Not so fast. Turns out, yet again that public enterprise is the real innovator:
The single biggest source of medical research funding, not just in the United States but in the entire world, is the National Institutes of Health (NIH): Last year, it spent more than $28 billion on research, accounting for about one-third of the total dollars spent on medical research and development in this country (and half the money spent at universities). The majority of that money pays for the kind of basic research that might someday unlock cures for killer diseases like Alzheimer's, aids, and cancer. No other country has an institution that matches the NIH in scale. And that is probably the primary explanation for why so many of the intellectual breakthroughs in medical science happen here.Market forces can actually squelch innovation: A longstanding drug treatment for metabolic disorders has been discovered to be one of the most exciting potential cancer treatments to come down the pike in years, but big pharma refuses to do the clinical trials necessary to put it in the treatment pipeline.
Because it's a longstanding drug treatment it can't be patented as a cancer treatment and make them billions - in fact the more effective it turns out to be the more it might cut into the profits from the compounds - most much more toxic and very possibly much less effective - that they can patent, so cancer victims suffer and die because the profit motive discourages innovation.
It's not the only example either.
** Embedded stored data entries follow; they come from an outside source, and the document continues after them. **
Lemma modpow_outcome_witness :
  (9223372036854775807 = 0 ->
   modpow 2 4294967296 2 9223372036854775807 = Abort DivideByZero) /\
  (0 < 9223372036854775807 ->
   exists v, modpow 2 4294967296 2 9223372036854775807 = Done v /\
             0 <= v < 9223372036854775807) /\
  (9223372036854775807 < 0 ->
   exists v, modpow 2 4294967296 2 9223372036854775807 = Done v /\
             9223372036854775807 < v <= 0).
Proof.
  apply (modpow_outcome 2 4294967296 2 9223372036854775807).
  - int64_lia.
  - int64_lia.
  - lia.
  - vm_compute. lia.
Defined.

(* mdc on arguments of either sign. *)
Lemma mdc_abs (fuel : nat) :
  forall a b : Z,
    int64 b -> (Z.to_nat (Z.abs b) < fuel)%nat ->
    exists g, mdc fuel a b = Done g /\ Z.abs g = Z.gcd a b.
Proof.
  induction fuel as [|fuel IH]; intros a b Hbi Hfuel; [lia|].
  cbn [mdc]. destruct (Z.eqb_spec b 0) as [->|Hb0].
  - exists a. split; [reflexivity|]. now rewrite Z.gcd_0_r.
  - rewrite mod_nonzero by assumption. cbn [bind].
    assert (Hm : Z.abs (a mod b) < Z.abs b).
    { destruct (Z.lt_total b 0) as [H | [H | H]]; [| contradiction |].
      - pose proof (Z.mod_neg_bound a b H). lia.
      - pose proof (Z.mod_pos_bound a b H). lia. }
    destruct (IH b (a mod b)) as (g & Hg & Hgcd); [int64_lia | lia |].
    exists g. split; [exact Hg|]. rewrite Hgcd.
    rewrite Z.gcd_comm, Z.gcd_mod by lia. apply Z.gcd_comm.
Qed.

(** X4: mdc(a, b) never panics (a zero divisor ends the recursion) and
    returns the greatest common divisor of a and b up to its sign; for
    a >= 0 and b >= 0 it returns gcd(a, b) itself. *)
Theorem mdc_gcd (fuel : nat) (a b : Z) :
  int64 b -> (Z.to_nat (Z.abs b) < fuel)%nat ->
  exists g : Z,
    mdc fuel a b = Done g /\ Z.abs g = Z.gcd a b /\
    (0 <= a -> 0 <= b -> g = Z.gcd a b).
Proof.
  intros Hbi Hfuel. destruct (mdc_abs fuel a b Hbi Hfuel) as (g & Hg & Hgcd).
  exists g. split; [exact Hg|]. split; [exact Hgcd|].
  intros Ha Hb. rewrite mdc_spec in Hg by (assumption || lia). congruence.
Qed.

Lemma mdc_gcd_witness :
  exists g : Z,
    mdc 7 4 (-6) = Done g /\ Z.abs g = Z.gcd 4 (-6) /\
    (0 <= 4 -> 0 <= -6 -> g = Z.gcd 4 (-6)).
Proof.
  apply (mdc_gcd 7 4 (-6)).
  - int64_lia.
  - vm_compute. lia.
Defined.

(** ** mdcExtended on arguments of either sign *)

Lemma wrap64_mod (z : Z) : wrap64 z mod 2 ^ 64 = z mod 2 ^ 64.
Proof.
  unfold wrap64. rewrite Zminus_mod_idemp_l. f_equal. lia.
Qed.

Lemma wrap64_congr (x y : Z) : x mod 2 ^ 64 = y mod 2 ^ 64 -> wrap64 x = wrap64 y.
Proof.
  intros H. unfold wrap64. f_equal.
  rewrite <- (Z.add_mod_idemp_l x), H, Z.add_mod_idemp_l by lia. reflexivity.
Qed.

(* old - quotient * cur in int64 arithmetic, the quotient itself wrapped. *)
Lemma sub_mul_wrap (x q y : Z) :
  sub64 x (mul64 (wrap64 q) y) = wrap64 (x - q * y).
Proof.
  unfold sub64, mul64. apply wrap64_congr.
  rewrite <- Zminus_mod_idemp_r, wrap64_mod.
  rewrite <- Z.mul_mod_idemp_l, wrap64_mod, Z.mul_mod_idemp_l by lia.
  apply Zminus_mod_idemp_r.
Qed.

Lemma wrap64_shift (z k : Z) : wrap64 (z + k * 2 ^ 64) = wrap64 z.
Proof. unfold wrap64. f_equal. rewrite <- Z.add_assoc, (Z.add_comm (k * 2 ^ 64)), Z.add_assoc. apply Z.mod_add. lia. Qed.

Lemma wrap64_ex (z : Z) : exists k, wrap64 z = z + k * 2 ^ 64.
Proof.
  exists (- ((z + 2 ^ 63) / 2 ^ 64)). unfold wrap64.
  pose proof (Z.div_mod (z + 2 ^ 63) (2 ^ 64) ltac:(lia)). lia.
Qed.

Lemma combination_wrap (a b s t q cs ct : Z) :
  wrap64 (a * wrap64 (s - q * cs) + b * wrap64 (t - q * ct))
  = wrap64 (wrap64 (a * s + b * t) - q * wrap64 (a * cs + b * ct)).
Proof.
  destruct (wrap64_ex (s - q * cs)) as [k1 ->].
  destruct (wrap64_ex (t - q * ct)) as [k2 ->].
  destruct (wrap64_ex (a * s + b * t)) as [k3 ->].
  destruct (wrap64_ex (a * cs + b * ct)) as [k4 ->].
  rewrite <- (wrap64_shift (a * s + b * t + k3 * 2 ^ 64 - _) (a * k1 + b * k2 - k3 + q * k4)).
  f_equal. ring.
Qed.

Lemma bezout_wrap_step (a b : Z) (st : bezout) :
  bezout_wrap_inv a b st -> curR st <> 0 ->
  exists quotient,
    div64 (oldR st) (curR st) = Done quotient /\
    let st' := mkBezout (curR st) (sub64 (oldR st) (mul64 quotient (curR st)))
                        (curS st) (sub64 (oldS st) (mul64 quotient (curS st)))
                        (curT st) (sub64 (oldT st) (mul64 quotient (curT st))) in
    bezout_wrap_inv a b st' /\ Z.abs (curR st') < Z.abs (curR st).
Proof.
  intros (HoR & HcR & HoS & HoT & HcS & HcT & Ho & Hc & Hg) Hnz.
  exists (wrap64 (Z.quot (oldR st) (curR st))). unfold div64.
  destruct (Z.eqb_spec (curR st) 0); [contradiction|]. split; [reflexivity|].
  cbv zeta.
  pose proof (Z.rem_bound_abs (oldR st) (curR st) Hnz) as Hrem.
  pose proof (Z.quot_rem' (oldR st) (curR st)) as Hqr.
  assert (Er : sub64 (oldR st) (mul64 (wrap64 (Z.quot (oldR st) (curR st))) (curR st))
               = Z.rem (oldR st) (curR st)).
  { rewrite sub_mul_wrap.
    replace (oldR st - Z.quot (oldR st) (curR st) * curR st)
      with (Z.rem (oldR st) (curR st)) by lia.
    apply wrap64_id. int64_lia. }
  unfold bezout_wrap_inv. cbn [oldR curR oldS curS oldT curT].
  rewrite Er. split; [|lia].
  split; [exact HcR|]. split; [int64_lia|].
  split; [exact HcS|]. split; [exact HcT|].
  split; [apply wrap64_int64|]. split; [apply wrap64_int64|].
  split; [exact Hc|]. split.
  - rewrite !sub_mul_wrap, combination_wrap, Ho, Hc.
    replace (oldR st - Z.quot (oldR st) (curR st) * curR st)
      with (Z.rem (oldR st) (curR st)) by lia.
    apply wrap64_id. int64_lia.
  - rewrite Z.gcd_comm, Z.gcd_rem by exact Hnz. rewrite Z.gcd_comm. exact Hg.
Qed.

Lemma mdcExtended_loop_wrap (a b : Z) (fuel : nat) :
  forall st : bezout,
    bezout_wrap_inv a b st -> (Z.to_nat (Z.abs (curR st)) < fuel)%nat ->
    exists s t : Z,
      mdcExtended_loop fuel st = Done (s, t) /\
      int64 s /\ int64 t /\
      Z.abs (wrap64 (a * s + b * t)) = Z.gcd a b.
Proof.
  induction fuel as [|fuel IH]; intros st Hinv Hfuel; [lia|].
  cbn [mdcExtended_loop]. destruct (Z.eqb_spec (curR st) 0) as [E0|Hnz].
  - destruct Hinv as (_ & _ & HoS & HoT & _ & _ & Ho & _ & Hg).
    exists (oldS st), (oldT st). split; [reflexivity|].
    split; [exact HoS|]. split; [exact HoT|].
    rewrite Ho, <- Hg, E0. now rewrite Z.gcd_0_r.
  - destruct (bezout_wrap_step a b st Hinv Hnz) as (quotient & Hq & Hinv' & Hlt).
    rewrite Hq. cbn [bind]. apply IH; [exact Hinv'|]. cbn [curR] in *. lia.
Qed.

(** X5: for all int64 a and b, of either sign, mdcExtended(a, b) returns
    without a panic a pair (s, t) for which a*s + b*t, computed in int64
    arithmetic, is gcd(a, b) up to its sign. *)
Theorem mdcExtended_wraps (a b : Z) (fuel : nat) :
  int64 a -> int64 b -> (Z.to_nat (Z.abs b) < fuel)%nat ->
  exists s t : Z,
    mdcExtended fuel a b = Done (s, t) /\
    int64 s /\ int64 t /\
    Z.abs (add64 (mul64 a s) (mul64 b t)) = Z.gcd a b.
Proof.
  intros Ha Hb Hfuel.
  destruct (mdcExtended_loop_wrap a b fuel (mkBezout a b 1 0 0 1)) as (s & t & Hrun & Hs & Ht & Hg).
  - unfold bezout_wrap_inv. cbn [oldR curR oldS curS oldT curT].
    repeat split; try assumption; try int64_lia.
    + replace (a * 1 + b * 0) with a by lia. now apply wrap64_id.
    + replace (a * 0 + b * 1) with b by lia. now apply wrap64_id.
  - exact Hfuel.
  - exists s, t. split; [exact Hrun|]. split; [exact Hs|]. split; [exact Ht|].
    rewrite <- Hg. f_equal. unfold add64, mul64. apply wrap64_congr.
    rewrite Z.add_mod, !wrap64_mod, <- Z.add_mod by lia. reflexivity.
Qed.

Lemma mdcExtended_wraps_witness :
  exists s t : Z,
    mdcExtended 4 (-7) 3 = Done (s, t) /\
    int64 s /\ int64 t /\
    Z.abs (add64 (mul64 (-7) s) (mul64 3 t)) = Z.gcd (-7) 3.
Proof.
  apply (mdcExtended_wraps (-7) 3 4).
  - int64_lia.
  - int64_lia.
  - vm_compute. lia.
Defined.

(** ** The draws of the key generator *)

(* isPrime on 0 and on 1: the first witness is coprime to n and modpow is
   called with the exponent n - 1 <= 0. *)
Lemma isPrime_below_2 (fuel : nat) (n : Z) :
  0 <= n <= 1 -> isPrime fuel n = OutOfFuel.
Proof.
  intros Hn. unfold isPrime. destruct fuel as [|fuel]; [reflexivity|].
  cbn [isPrime_loop]. change (1 <? 1000000) with true. cbv iota.
  assert (Hg : mdc fuel 1 n = OutOfFuel \/ mdc fuel 1 n = Done 1).
  { assert (Hc : n = 0 \/ n = 1) by lia.
    destruct Hc as [-> | ->]; destruct fuel as [|[|fuel]]; auto. }
  destruct Hg as [-> | ->]; [reflexivity|]. cbn [bind].
  change (1 =? 1) with true. cbv iota.
  rewrite modpow_diverges; [reflexivity | | apply wrap64_int64].
  unfold sub64. rewrite wrap64_id by int64_lia. lia.
Qed.

(** X6: when the two random bytes give 0 or 1, isPrime calls modpow with the
    exponent n - 1 <= 0 and never returns, and so generateRandomPrime never
    returns either, whatever bytes would follow. *)
Theorem generateRandomPrime_stuck (fuel : nat) (b0 b1 : ascii) (rnd : tape) :
  uint16_of b0 b1 <= 1 ->
  isPrime fuel (uint16_of b0 b1) = OutOfFuel /\
  generateRandomPrime fuel ((b0, b1) :: rnd) = OutOfFuel.
Proof.
  intros Hle. pose proof (uint16_of_range b0 b1) as Hr.
  assert (Hp : isPrime fuel (uint16_of b0 b1) = OutOfFuel)
    by (apply isPrime_below_2; lia).
  split; [exact Hp|].
  cbn [generateRandomPrime]. cbv zeta.
  destruct (Z.gtb_spec (uint16_of b0 b1) 54772); [lia|].
  rewrite Hp. reflexivity.
Qed.

Lemma generateRandomPrime_stuck_witness :
  isPrime 1000 (uint16_of "001" "000") = OutOfFuel /\
  generateRandomPrime 1000 [("001", "000"); ("061", "000")]%char = OutOfFuel.
Proof.
  apply (generateRandomPrime_stuck 1000 "001" "000" [("061", "000")]%char).
  vm_compute. discriminate.
Defined.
When a cheap cancer drug in really cheap quantities turned out to be a cure for macular degeneration, the drug company behind it tried to stop the affordable treatment of blindness so that they could split off the compound responsible and sell it for a hundred times more.
So another of the dwindling arguments for profit driven medicine down. Next?
3 comments:
Cliff, you are really deluded:
"When a cheap cancer drug in really cheap quantities turned out to be a cure for macular degeneration, the drug company behind it tried to stop the affordable treatment of blindness so that they could split off the compound responsible and sell it for a hundred times more."
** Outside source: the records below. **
(** C6 as stated fails: for [Parameter("x", 4.0, scale_method="factor1",
    scale_transform="sqrt")], [autoscale()] sets the scale to the transformed
    value 2, not to the raw value 4. *)
Lemma factor1_scale_is_not_raw_value :
  _value par_sqrt_factor1 = Fin 4 /\
  snd (autoscale par_sqrt_factor1) = None /\
  _scale (fst (autoscale par_sqrt_factor1)) = Fin 2 /\
  _scale (fst (autoscale par_sqrt_factor1)) <> _value par_sqrt_factor1.
Proof.
  assert (Hs : _scale (update_scale par_sqrt_factor1
                         (interp_scale (_scale_transform par_sqrt_factor1)
                            (_value par_sqrt_factor1))) = Fin 2).
  { rewrite update_scale_factor1 by reflexivity. apply interp_sqrt_4. }
  assert (H2 : (2 <> 0)%R) by lra.
  rewrite (autoscale_nonzero par_sqrt_factor1 2 Hs H2). cbn [fst snd].
  split; [reflexivity |]. split; [reflexivity |].
  unfold factor_setter. cbn [_scale set_value set_factor].
  rewrite Hs. split; [reflexivity |]. cbn. intros Heq. injection Heq. lra.
Qed.

(** Under [factor1] a negative value gives a negative scale and the factor
    1: the sign is not kept in the factor. *)
Lemma factor1_negative_value_negative_scale :
  snd (autoscale par_lin_factor1_negative) = None /\
  _scale (fst (autoscale par_lin_factor1_negative)) = Fin (-3) /\
  _factor (fst (autoscale par_lin_factor1_negative)) = Fin 1.
Proof.
  assert (H3 : (-3 <> 0)%R) by lra.
  rewrite (autoscale_nonzero par_lin_factor1_negative (-3) eq_refl H3).
  cbn. repeat split. f_equal. now field.
Qed.




(** *** [restore_status] *)

Lemma value_setter_nonzero (p : parameter) (v : float) :
  nonzero_scale p ->
  exists q, value_setter p v = (q, None) /\ _value q = v /\
            _frozen q = _frozen p /\ _scale q = _scale p.
Proof.
  intros Hnz. unfold value_setter, transform0, transform, py_div.
  cbn [snd set_value _scale _scale_transform].
  unfold nonzero_scale in Hnz. rewrite Hnz.
  eexists. repeat split.
Qed.

Section RestoreStatus.

Context {E : Type}.
Implicit Types (h : store) (ps : parameters) (a : loc).




End RestoreStatus.


(** *** The [frozen] setter *)

(** C10.  Assigning the string "False" to [frozen] sets it to True: the
    strings "True" and "False" go through [bool()], which is True for any
    non-empty string.  A boolean is stored as it is, and every other value,
    other strings included, raises a [TypeError]. *)
Theorem frozen_setter_string_False (p : parameter) :
  frozen_setter p (PyStr "False") = inr (set_frozen p true) /\
  frozen_setter p (PyStr "True") = inr (set_frozen p true) /\
  (forall b, frozen_setter p (PyBool b) = inr (set_frozen p b)) /\
  (forall b, frozen_setter p (PyNpBool b) = inr (set_frozen p b)) /\
  (forall v, not_boolean_like v -> frozen_setter p v = inl TypeError).
Proof.
  split; [reflexivity |]. split; [reflexivity |].
  split; [intros b; reflexivity |]. split; [intros b; reflexivity |].
  intros v Hv. unfold frozen_setter.
    destruct v as [b | b | s | z | x |]; try contradiction; try reflexivity.
    destruct Hv as [Ht Hf]. cbn.
    apply String.eqb_neq in Ht, Hf. rewrite Ht, Hf. reflexivity.
Qed.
You called it a "cheap cancer drug". I suggest that you read this:
http://www.nytimes.com/2006/02/15/business/15drug.html?ex=1297659600&en=62aabaec5acffa8c&ei=5090&partner=rssuserland&emc=rss
So do you think it is a cheap cancer drug?
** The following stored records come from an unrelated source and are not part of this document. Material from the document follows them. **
(** * VRC World Opener: the content script's detection-and-injection pipeline

    A shallow embedding of the content script (text normalisation, world-name
    extraction, link resolution, post processing, the mutation watcher, the
    settings handler and the click handlers of the controls), of the world
    search of the background script and of the settings of the popup,
    together with the properties stated about them. *)

From Stdlib Require Import ZArith Arith Lia.
From stdpp Require Import gmap strings list.

Local Open Scope Z_scope.

(** ** JavaScript strings

    A JavaScript string is a sequence of UTF-16 code units.  Literals of the
    source are written as Rocq strings (UTF-8 bytes) and converted. *)

Abbreviation jsstring := (list Z).

Fixpoint bytes_of_string (s : string) : list Z :=
  match s with
  | EmptyString => []
  | String a s' => Z.of_N (Ascii.N_of_ascii a) :: bytes_of_string s'
  end.

(** Code points of a well-formed UTF-8 byte sequence. *)
Fixpoint utf8_decode (bs : list Z) : list Z :=
  match bs with
  | [] => []
  | b0 :: t0 =>
    if b0 <? 0x80 then b0 :: utf8_decode t0
    else match t0 with
    | [] => []
    | b1 :: t1 =>
      if b0 <? 0xE0 then ((b0 - 0xC0) * 64 + (b1 - 0x80)) :: utf8_decode t1
      else match t1 with
      | [] => []
      | b2 :: t2 =>
        if b0 <? 0xF0
        then ((b0 - 0xE0) * 4096 + (b1 - 0x80) * 64 + (b2 - 0x80)) :: utf8_decode t2
        else match t2 with
        | [] => []
        | b3 :: t3 =>
          ((b0 - 0xF0) * 262144 + (b1 - 0x80) * 4096 + (b2 - 0x80) * 64 + (b3 - 0x80))
            :: utf8_decode t3
        end
      end
    end
  end.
Somebody didn't follow the link.
The dosage required for the macular degeneration treatment is about $20 worth of the drug. One time. Yes I call a blindness cure for twenty bucks cheap, don't you?
But I certainly won't argue the point that the drug company wants to charge too much for it as an expanded cancer treatment. Read your own link - it's double the price the same drug costs as a colon cancer treatment - relatively cheap in relation to other treatments - to expand it to other cancers.
Thanks for helping to make my argument.
My point that it isn't cheap as a cancer treatment.
Well, the article does state that bevacizumab is cheaper than another monoclonial antibody called cetuximab. However, cetuximab, according to the article isn't a "blockbuster:"
"The drug, used for colon cancer, sells for $9,600 monthly, but is not as widely prescribed as Avastin and is typically used only as a last-resort treatment for a few months."
Maybe they have to charge more as it does not have a large customer base (the justification for the pricing of "orphan drugs"). In contrast, bevacizumab could benefit a way array of patients thus expanding the customer base for Genentech. Maybe the price could be lowered if it was expanded, and Genentech could still retain sufficent remuneration.
I do agree that ranibizumab is too expense as a cure for macular degeneration if becavizumab suffices.